=== Excerpted records ===

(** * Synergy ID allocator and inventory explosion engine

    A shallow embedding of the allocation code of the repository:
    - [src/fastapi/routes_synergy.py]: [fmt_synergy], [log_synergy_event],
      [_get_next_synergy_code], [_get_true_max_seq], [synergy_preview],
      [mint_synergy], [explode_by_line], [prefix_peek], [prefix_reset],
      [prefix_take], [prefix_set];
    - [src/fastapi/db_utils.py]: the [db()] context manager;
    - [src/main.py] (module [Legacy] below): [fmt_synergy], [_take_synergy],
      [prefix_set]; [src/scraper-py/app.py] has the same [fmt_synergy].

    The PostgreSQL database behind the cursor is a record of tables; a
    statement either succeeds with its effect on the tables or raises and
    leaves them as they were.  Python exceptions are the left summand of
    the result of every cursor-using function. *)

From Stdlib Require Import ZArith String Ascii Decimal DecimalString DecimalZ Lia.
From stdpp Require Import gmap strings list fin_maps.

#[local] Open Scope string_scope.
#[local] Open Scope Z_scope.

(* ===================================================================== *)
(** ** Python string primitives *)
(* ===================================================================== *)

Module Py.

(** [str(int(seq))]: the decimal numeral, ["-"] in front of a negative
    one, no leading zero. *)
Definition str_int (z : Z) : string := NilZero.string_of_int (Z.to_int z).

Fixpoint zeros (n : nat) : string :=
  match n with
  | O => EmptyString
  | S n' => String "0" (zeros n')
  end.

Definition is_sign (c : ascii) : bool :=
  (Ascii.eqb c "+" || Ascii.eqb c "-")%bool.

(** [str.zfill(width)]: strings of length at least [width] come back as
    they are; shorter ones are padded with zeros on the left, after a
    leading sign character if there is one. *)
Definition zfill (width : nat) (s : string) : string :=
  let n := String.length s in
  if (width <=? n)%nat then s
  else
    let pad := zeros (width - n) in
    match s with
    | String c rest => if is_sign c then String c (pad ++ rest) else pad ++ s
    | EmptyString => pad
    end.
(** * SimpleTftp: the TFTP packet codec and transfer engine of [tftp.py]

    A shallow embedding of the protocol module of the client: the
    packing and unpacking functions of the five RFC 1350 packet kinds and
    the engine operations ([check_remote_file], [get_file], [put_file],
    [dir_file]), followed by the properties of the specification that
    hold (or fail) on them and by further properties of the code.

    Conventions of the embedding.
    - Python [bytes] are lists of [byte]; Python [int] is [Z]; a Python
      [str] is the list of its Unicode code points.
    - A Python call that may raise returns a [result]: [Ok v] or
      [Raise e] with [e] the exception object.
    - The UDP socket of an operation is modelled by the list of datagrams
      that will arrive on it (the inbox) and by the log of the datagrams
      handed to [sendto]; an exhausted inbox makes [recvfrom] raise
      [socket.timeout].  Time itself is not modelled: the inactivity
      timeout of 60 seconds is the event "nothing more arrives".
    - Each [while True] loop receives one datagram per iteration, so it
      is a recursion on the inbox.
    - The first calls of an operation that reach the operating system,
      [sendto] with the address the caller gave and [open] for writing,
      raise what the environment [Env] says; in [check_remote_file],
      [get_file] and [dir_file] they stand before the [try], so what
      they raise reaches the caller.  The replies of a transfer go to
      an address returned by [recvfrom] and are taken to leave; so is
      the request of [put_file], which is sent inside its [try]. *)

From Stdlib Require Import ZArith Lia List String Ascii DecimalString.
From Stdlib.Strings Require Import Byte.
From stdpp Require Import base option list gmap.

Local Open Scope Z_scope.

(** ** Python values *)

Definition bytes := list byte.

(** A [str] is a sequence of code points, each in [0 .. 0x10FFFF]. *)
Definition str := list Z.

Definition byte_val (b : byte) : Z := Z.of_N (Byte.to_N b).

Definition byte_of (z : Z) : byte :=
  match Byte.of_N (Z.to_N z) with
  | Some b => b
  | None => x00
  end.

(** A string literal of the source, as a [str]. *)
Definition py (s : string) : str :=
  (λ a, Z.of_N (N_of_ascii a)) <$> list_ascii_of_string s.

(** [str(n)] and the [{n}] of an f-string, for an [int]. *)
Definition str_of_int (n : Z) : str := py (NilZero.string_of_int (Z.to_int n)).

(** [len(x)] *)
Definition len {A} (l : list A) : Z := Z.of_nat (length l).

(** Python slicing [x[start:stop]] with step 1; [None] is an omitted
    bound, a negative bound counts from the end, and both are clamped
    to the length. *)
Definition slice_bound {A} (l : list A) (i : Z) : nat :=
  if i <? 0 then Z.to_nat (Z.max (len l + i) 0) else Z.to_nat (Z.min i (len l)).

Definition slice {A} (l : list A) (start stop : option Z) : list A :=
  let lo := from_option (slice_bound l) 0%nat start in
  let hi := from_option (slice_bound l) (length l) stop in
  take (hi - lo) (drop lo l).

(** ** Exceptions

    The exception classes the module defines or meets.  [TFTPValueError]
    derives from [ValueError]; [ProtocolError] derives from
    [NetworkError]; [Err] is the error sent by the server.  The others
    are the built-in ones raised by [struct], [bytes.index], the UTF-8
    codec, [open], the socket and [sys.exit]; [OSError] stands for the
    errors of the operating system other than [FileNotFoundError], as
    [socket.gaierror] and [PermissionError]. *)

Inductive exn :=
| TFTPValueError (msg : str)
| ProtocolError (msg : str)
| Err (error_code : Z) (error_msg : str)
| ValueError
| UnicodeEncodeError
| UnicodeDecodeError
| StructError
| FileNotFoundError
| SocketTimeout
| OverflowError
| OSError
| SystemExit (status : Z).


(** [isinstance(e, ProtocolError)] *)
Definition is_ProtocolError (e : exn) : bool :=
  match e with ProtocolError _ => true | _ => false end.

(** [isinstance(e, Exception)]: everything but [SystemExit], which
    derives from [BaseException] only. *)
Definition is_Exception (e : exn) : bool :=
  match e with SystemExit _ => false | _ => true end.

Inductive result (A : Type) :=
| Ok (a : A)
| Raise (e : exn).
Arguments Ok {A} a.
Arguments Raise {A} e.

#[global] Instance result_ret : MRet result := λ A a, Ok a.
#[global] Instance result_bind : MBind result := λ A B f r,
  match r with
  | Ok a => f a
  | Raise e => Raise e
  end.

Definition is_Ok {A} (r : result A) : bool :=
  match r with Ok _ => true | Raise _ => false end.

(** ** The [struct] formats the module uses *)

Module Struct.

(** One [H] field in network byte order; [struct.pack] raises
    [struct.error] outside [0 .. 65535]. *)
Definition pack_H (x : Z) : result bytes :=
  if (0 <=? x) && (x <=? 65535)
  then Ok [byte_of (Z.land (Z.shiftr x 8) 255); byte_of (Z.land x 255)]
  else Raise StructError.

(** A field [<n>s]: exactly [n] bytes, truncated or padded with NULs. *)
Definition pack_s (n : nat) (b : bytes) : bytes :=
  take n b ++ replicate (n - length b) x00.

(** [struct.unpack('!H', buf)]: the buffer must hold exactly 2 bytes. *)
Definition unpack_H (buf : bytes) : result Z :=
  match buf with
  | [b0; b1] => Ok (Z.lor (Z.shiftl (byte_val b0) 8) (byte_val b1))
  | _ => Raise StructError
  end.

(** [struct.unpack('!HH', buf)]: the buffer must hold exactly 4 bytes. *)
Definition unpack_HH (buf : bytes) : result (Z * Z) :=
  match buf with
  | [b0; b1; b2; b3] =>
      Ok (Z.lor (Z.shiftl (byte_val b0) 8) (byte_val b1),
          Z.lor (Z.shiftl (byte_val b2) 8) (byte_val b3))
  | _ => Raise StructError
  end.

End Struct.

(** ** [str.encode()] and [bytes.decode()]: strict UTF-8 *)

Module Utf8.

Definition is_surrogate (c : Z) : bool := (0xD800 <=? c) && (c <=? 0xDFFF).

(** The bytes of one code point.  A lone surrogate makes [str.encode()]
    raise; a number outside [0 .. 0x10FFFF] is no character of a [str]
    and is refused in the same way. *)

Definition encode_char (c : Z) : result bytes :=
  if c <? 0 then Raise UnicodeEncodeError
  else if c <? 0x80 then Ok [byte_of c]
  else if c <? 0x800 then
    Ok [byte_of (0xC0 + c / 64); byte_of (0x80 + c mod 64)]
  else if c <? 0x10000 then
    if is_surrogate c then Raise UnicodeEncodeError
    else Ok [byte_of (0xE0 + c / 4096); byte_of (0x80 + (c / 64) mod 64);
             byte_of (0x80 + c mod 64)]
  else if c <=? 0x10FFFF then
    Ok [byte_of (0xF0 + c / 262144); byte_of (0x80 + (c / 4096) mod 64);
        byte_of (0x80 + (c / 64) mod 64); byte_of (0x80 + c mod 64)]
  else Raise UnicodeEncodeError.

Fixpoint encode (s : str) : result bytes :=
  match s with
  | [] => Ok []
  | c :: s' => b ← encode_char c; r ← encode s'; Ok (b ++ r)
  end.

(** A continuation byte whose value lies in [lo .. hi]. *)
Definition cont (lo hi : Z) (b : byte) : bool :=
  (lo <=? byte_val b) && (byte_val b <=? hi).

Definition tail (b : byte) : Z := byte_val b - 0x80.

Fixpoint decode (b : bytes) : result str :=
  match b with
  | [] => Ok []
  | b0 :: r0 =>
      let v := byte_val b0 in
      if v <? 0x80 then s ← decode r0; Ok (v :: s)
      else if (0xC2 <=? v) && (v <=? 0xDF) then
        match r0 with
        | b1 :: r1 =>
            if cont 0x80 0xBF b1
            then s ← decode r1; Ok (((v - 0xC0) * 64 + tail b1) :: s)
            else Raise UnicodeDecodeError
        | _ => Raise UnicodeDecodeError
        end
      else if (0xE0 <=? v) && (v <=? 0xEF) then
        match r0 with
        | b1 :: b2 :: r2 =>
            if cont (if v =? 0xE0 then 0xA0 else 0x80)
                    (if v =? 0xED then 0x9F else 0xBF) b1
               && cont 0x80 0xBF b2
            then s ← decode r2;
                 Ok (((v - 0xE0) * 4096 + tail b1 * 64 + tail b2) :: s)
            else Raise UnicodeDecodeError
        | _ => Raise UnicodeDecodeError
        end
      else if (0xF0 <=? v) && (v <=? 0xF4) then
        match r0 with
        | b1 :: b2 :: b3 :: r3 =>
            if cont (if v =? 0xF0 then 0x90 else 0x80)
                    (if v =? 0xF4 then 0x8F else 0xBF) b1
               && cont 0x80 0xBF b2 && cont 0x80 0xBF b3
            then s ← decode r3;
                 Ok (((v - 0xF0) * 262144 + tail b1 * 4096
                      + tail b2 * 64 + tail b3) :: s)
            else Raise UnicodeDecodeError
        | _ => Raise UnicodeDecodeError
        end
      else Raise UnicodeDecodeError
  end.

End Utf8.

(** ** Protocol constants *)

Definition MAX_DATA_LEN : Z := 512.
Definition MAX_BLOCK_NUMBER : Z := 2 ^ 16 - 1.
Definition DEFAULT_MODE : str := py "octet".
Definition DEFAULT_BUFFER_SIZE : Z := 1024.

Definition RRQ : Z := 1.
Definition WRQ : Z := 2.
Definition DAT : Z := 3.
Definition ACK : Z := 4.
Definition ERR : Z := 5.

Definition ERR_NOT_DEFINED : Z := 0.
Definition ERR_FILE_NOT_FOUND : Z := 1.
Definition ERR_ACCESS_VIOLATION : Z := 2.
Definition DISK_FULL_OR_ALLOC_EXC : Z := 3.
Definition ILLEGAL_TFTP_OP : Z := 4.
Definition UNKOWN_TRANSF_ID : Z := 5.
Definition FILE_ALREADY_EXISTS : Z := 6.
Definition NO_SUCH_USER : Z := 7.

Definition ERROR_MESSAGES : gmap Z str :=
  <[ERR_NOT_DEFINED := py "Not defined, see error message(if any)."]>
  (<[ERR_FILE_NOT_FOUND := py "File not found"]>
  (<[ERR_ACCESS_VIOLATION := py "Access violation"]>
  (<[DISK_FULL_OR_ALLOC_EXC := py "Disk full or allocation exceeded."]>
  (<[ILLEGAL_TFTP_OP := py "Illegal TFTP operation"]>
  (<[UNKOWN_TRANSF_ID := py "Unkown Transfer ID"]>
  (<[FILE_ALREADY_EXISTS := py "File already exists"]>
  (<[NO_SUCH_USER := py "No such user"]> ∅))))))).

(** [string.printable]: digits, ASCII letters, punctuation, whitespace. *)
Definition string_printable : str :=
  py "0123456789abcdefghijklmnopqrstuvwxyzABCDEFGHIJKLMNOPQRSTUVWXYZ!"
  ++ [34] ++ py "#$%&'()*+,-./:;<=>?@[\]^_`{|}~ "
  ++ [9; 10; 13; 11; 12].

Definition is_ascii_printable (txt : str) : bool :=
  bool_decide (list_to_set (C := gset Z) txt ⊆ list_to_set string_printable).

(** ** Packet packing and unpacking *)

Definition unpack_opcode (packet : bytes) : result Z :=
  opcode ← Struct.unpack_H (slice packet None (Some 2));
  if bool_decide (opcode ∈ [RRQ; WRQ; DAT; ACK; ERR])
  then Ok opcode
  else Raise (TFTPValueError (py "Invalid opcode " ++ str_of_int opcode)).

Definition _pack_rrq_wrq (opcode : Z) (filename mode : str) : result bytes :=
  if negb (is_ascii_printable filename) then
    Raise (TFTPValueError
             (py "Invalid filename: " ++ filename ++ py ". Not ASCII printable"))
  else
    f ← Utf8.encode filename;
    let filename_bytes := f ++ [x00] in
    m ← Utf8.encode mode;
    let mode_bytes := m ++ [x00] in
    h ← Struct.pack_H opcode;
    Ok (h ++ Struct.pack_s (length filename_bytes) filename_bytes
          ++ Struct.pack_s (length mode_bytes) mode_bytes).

===

*Directions for this task*
Transcribe only, please, the lines from the first line of the records through the line with "#[local] Open Scope Z_scope.". Both of those lines are included.

*Solution to this problem*
(** * Synergy ID allocator and inventory explosion engine

    A shallow embedding of the allocation code of the repository:
    - [src/fastapi/routes_synergy.py]: [fmt_synergy], [log_synergy_event],
      [_get_next_synergy_code], [_get_true_max_seq], [synergy_preview],
      [mint_synergy], [explode_by_line], [prefix_peek], [prefix_reset],
      [prefix_take], [prefix_set];
    - [src/fastapi/db_utils.py]: the [db()] context manager;
    - [src/main.py] (module [Legacy] below): [fmt_synergy], [_take_synergy],
      [prefix_set]; [src/scraper-py/app.py] has the same [fmt_synergy].

    The PostgreSQL database behind the cursor is a record of tables; a
    statement either succeeds with its effect on the tables or raises and
    leaves them as they were.  Python exceptions are the left summand of
    the result of every cursor-using function. *)

From Stdlib Require Import ZArith String Ascii Decimal DecimalString DecimalZ Lia.
From stdpp Require Import gmap strings list fin_maps.

#[local] Open Scope string_scope.
#[local] Open Scope Z_scope.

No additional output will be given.